Ayala met Jacob Jurinek, 21, of Naperville, who was at the concert with his best friend, Franco Patino, who was also 21 and from Naperville.

"They're like, 'We're from Chicago and we're just here for this weekend,'" Ayala said. "As soon as the timer started going down, he's like,  'Stick around us, we'll protect you.'"

Moments after the concert began, Ayala said that people started pushing. She believes that Scott could have stopped it, but didn't. Scott was arrested by Chicago police in 2015 one song into a set at Lollapalooza for urging the crowd to rush the stage.
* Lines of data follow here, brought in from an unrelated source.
(* ===== verification/PipelineCalls.v ===== *)
(** The calls of [KafkaPipeline] one by one: what [enqueue] has committed when it returns, what
    [start] recovers, and that a halted pipeline does nothing more. *)
From stdpp Require Import pretty.
From S2P Require Import Prelude Sqlite Tables Outbox Counters OutboxSpec OutboxInv Open System Schedule.
From S2P Require Import Queues EventId Pipeline Backoff PipelineSim.

Section calls.
Context `{E : Env} `{K : Kafka} `{R : Random} (cfg : PipelineConfig).

(** ** [enqueue] *)

(** The record that [enqueue] builds. *)
Definition event_of (id payload key call : string) (seq now : Z) : OutboxRecord :=
  mkRecord id (cfg_topic cfg) key payload Pending 0 0 "" now 0 call seq.

(** A clock reading and nothing else. *)
Definition ticked (p p' : Pipe) : Prop :=
  pdb p' = pdb p ∧ c_txn (conn p') = c_txn (conn p) ∧ later (conn p) (conn p') ∧
  p_admitted p' = p_admitted p ∧ p_accept p' = p_accept p ∧ p_running p' = p_running p ∧ p_worker p' = p_worker p.

#[local] Transparent wall_now_ms.
Lemma with_now (Q : Z → Pipe → Prop) (X : string → Pipe → Prop) (Y : Pipe → Prop) p :
  (∀ p', ticked p p' → p_metrics p' = p_metrics p → Q (clock (c_tick (conn p))) p') →
  wp (with_db wall_now_ms) Q X Y p.
Proof. intros HQ. unfold wp, with_db, wall_now_ms. simpl. by apply HQ. Qed.
#[local] Opaque wall_now_ms.

(** The event [rec] was entered in the history under the sequence [a]. *)
Definition noted (rec : OutboxRecord) (a : Z) (p : Pipe) : Pipe :=
  set_history (p_produced p) (p_admitted p ++ [(rec, a)]) p.

Lemma insert_wp rec p (Q : string + Z → Pipe → Prop) (X : string → Pipe → Prop) (Y : Pipe → Prop) :
  c_txn (conn p) = None →
  (∀ e c, c_txn c = None → later (conn p) c → c_db c = pdb p → Q (inl e) (on_conn p c)) →
  (∀ a c t, c_txn c = None → later (conn p) c →
     insert_txn (limits cfg) rec (pdb p) t = inr (a, c_db c) → Q (inr a) (noted rec a (on_conn p c))) →
  (∀ c, durable c = pdb p ∨ (∃ a t, insert_txn (limits cfg) rec (pdb p) t = inr (a, durable c)) →
     Y (on_conn p c)) →
  wp (insert_event cfg rec) Q X Y p.
Proof.
  intros Ht Hno Hyes Hdie. unfold insert_event. apply wp_bind, with_db_wp.
  pose proof (progress_insert (limits cfg) rec (conn p)) as Hl. destruct (c_open (conn p)) eqn:Ho.
  - pose proof (insert_pending_refines (limits cfg) rec (conn p) Ho Ht I) as Hr. unfold wp in *.
    destruct (insert_pending _ rec (conn p)) as [[[e|a]|e|] c]; simpl in *.
    + destruct Hr as (_ & Ht' & Hd & _). by apply Hno.
    + destruct Hr as (_ & Ht' & Htx). by eapply Hyes.
    + done.
    + apply Hdie. destruct Hr as [?|[a ?]]; eauto.
  - unfold wp, insert_pending. rewrite closed_transaction by done. by apply Hno; [|apply later_refl|].
Qed.

(** What [enqueue] answers: an error with nothing changed, or an event id and a sequence with the
    admission of the event committed. *)
Definition enqueued_as (payload key call : string) (seq : Z) (p : Pipe)
    (res : string * (string + Z)) (p' : Pipe) : Prop :=
  match res with
  | (_, inl _) => pdb p' = pdb p ∧ p_admitted p' = p_admitted p
  | (id, inr n) => p_accept p = true ∧
      ∃ now t, insert_txn (limits cfg) (event_of id payload key call seq now) (pdb p) t
               = inr (n, pdb p') ∧
        p_admitted p' = p_admitted p ++ [(event_of id payload key call seq now, n)]
  end.

(** [p'] has no transaction open and a later connection. *)
Definition settled_conn (p p' : Pipe) : Prop := c_txn (conn p') = None ∧ later (conn p) (conn p').

Lemma enqueue_wp payload key call seq p :
  c_txn (conn p) = None →
  wp (enqueue cfg payload key call seq)
    (λ res p', enqueued_as payload key call seq p res p' ∧ settled_conn p p') (λ _ _, False)
    (λ p', durable (conn p') = pdb p ∨
       ∃ id n now t, insert_txn (limits cfg) (event_of id payload key call seq now) (pdb p) t
                     = inr (n, durable (conn p'))) p.
Proof.
  intros Ht. unfold enqueue. apply wp_bind. unfold gets, wp at 1. simpl.
  assert (settled_conn p p) as Hself by (by split; [|apply later_refl]).
  destruct (p_accept p) eqn:Hacc; [|by split]. simpl. case_decide; [by split|].
  apply wp_bind. unfold next_word at 1, wp at 1. apply wp_bind. unfold next_word, wp at 1.
  apply wp_bind. set (p2 := set_counters _ _ _ _). apply with_now. intros p3 (Hd & Ht3 & Hl & Hadm & _) _.
  set (id := make_event_id _ _). set (now := clock _). apply wp_bind.
  change (mkRecord id _ _ _ _ _ _ _ _ _ _ _) with (event_of id payload key call seq now).
  change (pdb p2) with (pdb p) in Hd. change (p_admitted p2) with (p_admitted p) in Hadm.
  apply insert_wp; rewrite ?Hd.
  - rewrite Ht3. exact Ht.
  - intros e c Htc Hlc Hc. unfold wp. simpl.
    split; [by split|]. split; [done|exact (later_trans _ _ _ Hl Hlc)].
  - intros n c t Htc Hlc Hc. unfold wp. simpl. split; [split; [done|]; exists now, t; by rewrite Hadm|].
    split; [done|exact (later_trans _ _ _ Hl Hlc)].
  - intros c [Hc|(n & t & Hc)]; [by left|right]. by exists id, n, now, t.
Qed.
End calls.

(** ** The worker once halted, and [start] *)

Section life.
Context `{E : Env} `{K : Kafka} `{R : Random} `{W : World} (cfg : PipelineConfig).

Lemma halted_loop n p : p_running p = false → turns_of_loop cfg n p = (Ok tt, p).
Proof. intros Hr. destruct n; unfold turns_of_loop, gets, mbind, M_bind; by rewrite Hr. Qed.

Lemma halted_batch due p : p_running p = false → send_batch cfg due p = (Ok tt, p).
Proof. intros Hr. destruct due; simpl; [done|]. unfold gets, mbind, M_bind. by rewrite Hr. Qed.

Lemma halted_enqueue payload key call seq p :
  p_accept p = false →
  enqueue cfg payload key call seq p = (Ok ("", inl "pipeline not accepting"), p).
Proof. intros Ha. unfold enqueue, gets, mbind, M_bind. by rewrite Ha. Qed.

(** Creating the producer concerns the library only. *)
Definition same_life (p p' : Pipe) : Prop :=
  p_outbox p' = p_outbox p ∧ p_running p' = p_running p ∧ p_accept p' = p_accept p ∧
  p_worker p' = p_worker p.

Lemma set_all_wp settings p X Y :
  wp (set_all settings) (λ _, same_life p) X Y p.
Proof.
  assert (∀ p0, same_life p p0 → wp (set_all settings) (λ _, same_life p) X Y p0) as H;
    [|by apply H].
  induction settings as [|[key value] settings IH]; intros p0 H0; simpl; [done|].
  apply wp_bind. unfold next_call, wp at 1. destruct (rd_kafka_conf_set _ key value); [done|].
  by apply IH.
Qed.

Lemma create_wp p X Y :
  wp (create_producer_unlocked cfg)
    (λ r p', same_life p p' ∧ (r = inr tt → p_rk p' = true ∧ p_rkt p' = true)) X Y p.
Proof.
  unfold create_producer_unlocked. apply wp_bind.
  eapply wp_mono; [apply (set_all_wp _ p X Y)|..]; [|auto..].
  intros [e|[]] p1 H1; [by split|]. apply wp_bind. unfold next_call at 1, wp at 1.
  destruct (rd_kafka_new _); [by split|]. apply wp_bind. unfold next_call at 1, wp at 1.
  destruct (rd_kafka_topic_conf_set _ _ _); [by split|]. apply wp_bind.
  unfold next_call at 1, wp at 1. destruct (rd_kafka_topic_new _); by split.
Qed.

(** What [start] leaves behind. *)
Definition started_as (flock_ok : bool) (p : Pipe) (res : string + unit) (p' : Pipe) : Prop :=
  match res with
  | inr _ => flock_ok = true ∧ p_running p' = true ∧ p_accept p' = true ∧ p_worker p' = Working ∧
      h_lock (p_outbox p') = true ∧ c_open (conn p') = true ∧ p_rk p' = true ∧ p_rkt p' = true ∧
      ∃ t, requeue_txn (pdb p) t = inr (tt, pdb p')
  | inl _ => p_running p' = false ∧ p_accept p' = p_accept p ∧ p_worker p' = NoWorker ∧
      h_lock (p_outbox p') = false ∧ c_open (conn p') = false ∧
      (pdb p' = pdb p ∨ ∃ t, requeue_txn (pdb p) t = inr (tt, pdb p'))
  end.

Definition close_in (p : Pipe) : Pipe := set_outbox_handle (close (p_outbox p)) p.

Lemma close_in_spec p :
  c_txn (conn p) = None → c_open (conn (close_in p)) = false ∧ h_lock (p_outbox (close_in p)) = false ∧
  pdb (close_in p) = pdb p.
Proof.
  intros Ht. unfold close_in, conn, pdb, close. simpl. unfold conn in Ht.
  destruct (c_open (h_conn (p_outbox p))) eqn:Ho; simpl; [|done]. unfold durable. by rewrite Ht.
Qed.

(** [start] after the producer was created or refused, and after the file was opened. *)
Definition launch (r : string + unit) : M Pipe (string + unit) :=
  match r with
  | inl err => close_outbox;; mret (inl err)
  | inr _ => modify (λ p, set_worker Working (set_flags true true false p));; mret (inr tt)
  end.

Definition start_opened : M Pipe (string + unit) :=
  r ← with_db requeue_in_flight;
  r ← match r with
      | inl err => mret (inl err)
      | inr _ => create_producer_unlocked cfg
      end;
  launch r.

(** [p]: before the call. [p1]: the file is open. *)
Definition opened_from (p p1 : Pipe) : Prop :=
  pdb p1 = pdb p ∧ p_accept p1 = p_accept p ∧ p_running p1 = false ∧ p_worker p1 = NoWorker ∧
  h_lock (p_outbox p1) = true ∧ c_open (conn p1) = true ∧ c_txn (conn p1) = None.

Lemma launch_refused e p p1 d X Y :
  opened_from p p1 → pdb p1 = d → d = pdb p ∨ (∃ t, requeue_txn (pdb p) t = inr (tt, d)) →
  wp (launch (inl e)) (started_as true p) X Y p1.
Proof.
  intros (_ & Ha & Hr & Hw & _ & _ & Ht) <- Hd. unfold launch. apply wp_bind.
  unfold close_outbox, modify, wp at 1.
  change (set_outbox_handle (close (p_outbox p1)) p1) with (close_in p1).
  destruct (close_in_spec p1 Ht) as (Ho & Hl & Hdb). unfold wp, mret, M_ret, started_as.
  rewrite Hdb. by split_and!.
Qed.

Lemma start_opened_wp p p1 :
  opened_from p p1 →
  wp start_opened (started_as true p) (λ _ _, False)
    (λ p', durable (conn p') = pdb p ∨ ∃ t, requeue_txn (pdb p) t = inr (tt, durable (conn p'))) p1.
Proof.
  intros H1. pose proof H1 as (Hd1 & Ha & Hr & Hw & Hl & Ho & Ht). unfold start_opened.
  apply wp_bind, with_db_wp.
  eapply wp_mono; [exact (requeue_in_flight_refines (conn p1) Ho Ht I)|..]; [|done|].
  - change (c_db (conn p1)) with (pdb p1). rewrite Hd1. intros [e|[]] c (Ho2 & Ht2 & Hres).
    + apply wp_bind. unfold wp at 1. simpl. destruct Hres as [Hd _].
      apply (launch_refused e p (on_conn p1 c) (pdb p)); [|exact Hd|by left]. by split_and!.
    + apply wp_bind.
      eapply wp_mono; [exact (create_wp (on_conn p1 c) (λ _ _, False) (λ _, False))|..]; [|done..].
      intros r3 p3 [(Hbox & Hr3 & Ha3 & Hw3) Hrk]. simpl in Hbox, Hr3, Ha3, Hw3.
      assert (pdb p3 = c_db c ∧ c_txn (conn p3) = None ∧ c_open (conn p3) = true ∧
              h_lock (p_outbox p3) = true) as (Hd3 & Ht3 & Ho3 & Hl3)
        by (unfold pdb, conn; by rewrite Hbox).
      destruct r3 as [e|[]].
      * (* the requeue is committed and the producer refused *)
        unfold launch. apply wp_bind. unfold close_outbox, modify, wp at 1.
        change (set_outbox_handle (close (p_outbox p3)) p3) with (close_in p3).
        destruct (close_in_spec p3 Ht3) as (? & ? & Hd4). unfold wp, mret, M_ret, started_as.
        rewrite Hd4, Hd3. split_and!; try done; [exact (eq_trans Hr3 Hr)|exact (eq_trans Ha3 Ha)|exact (eq_trans Hw3 Hw)|].
        right. eauto.
      * destruct (Hrk eq_refl). unfold launch, wp, started_as. simpl. split_and!; try done.
        exists (c_tick (conn p1)). change (pdb _) with (pdb p3) at 2. by rewrite Hd3.
  - intros c [Hc|[[] Hc]]; change (c_db (conn p1)) with (pdb p1) in Hc; rewrite Hd1 in Hc;
      [by left|right]. by exists (c_tick (conn p1)).
Qed.

Lemma start_wp flock_ok p :
  p_worker p = NoWorker → p_running p = false → c_open (conn p) = false →
  c_txn (conn p) = None → wf (pdb p) → current_schema (pdb p) →
  wp (start cfg flock_ok) (started_as flock_ok p) (λ _ _, False)
    (λ p', durable (conn p') = pdb p ∨ ∃ t, requeue_txn (pdb p) t = inr (tt, durable (conn p'))) p.
Proof.
  intros Hw Hr Ho Ht Hwf Hsch. unfold start. apply wp_bind. unfold gets at 1, wp at 1.
  apply wp_bind. unfold gets, wp at 1. rewrite Hw, Hr. rewrite decide_False by (intros [?|?]; done).
  assert (file_ok (pdb p)) as Hfile by (intros Hno; destruct Hsch as (_ & ? & _); congruence).
  pose proof (open_refines flock_ok (p_outbox p) Ho Ht Hfile) as Hopen.
  unfold opened in Hopen. change (c_db (h_conn (p_outbox p))) with (pdb p) in Hopen.
  rewrite (open_txn_wf _ _ Hwf Hsch) in Hopen.
  apply wp_bind. unfold wp at 1 in Hopen. unfold wp at 1, with_handle.
  destruct (open flock_ok (p_outbox p)) as [[[e|[]]|e|] h]; [| |done|].
  - destruct Hopen as (Hl & Ho' & _ & Hd & _). unfold wp, mret, M_ret, started_as.
    split_and!; try done. by left.
  - destruct Hopen as (-> & Hl & Ho' & Ht' & Hd). injection Hd as Hd.
    apply (start_opened_wp p (set_outbox_handle h p)). by split_and!.
  - destruct Hopen as [Hc|Hc]; left; [done|by injection Hc].
Qed.
End life.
"We were like, ‘Stop the concert, stop the concert!’ as a group and we also said, ‘Help! Help!’ in between songs," she said. "And he's like, ‘What was that? Oh no you know what we came here to do.’ And he's like, 'Let's rage.'"

Eight people were killed at the concert on Friday and more than 300 were injured. Authorities said that security and medical personnel hired by concert organizers were not enough to handle the crowd of 50,000.

"I'm honestly just devastated. I could never imagine anything like this happening," Scott said Sunday.

Ayala said it was terrifying.

"It wasn't just an up and down jumping motion, it felt like a wave, so you were drifted left and right and I lost sight of Jacob and I lost sight of my sister," she said.

She and her sister made it out alive, but she's sad to know that Jurinek and Patino did not.

"It was just sad knowing that hours ago – 24 hours ago –  they were alive, speaking to us and now they're gone," she said.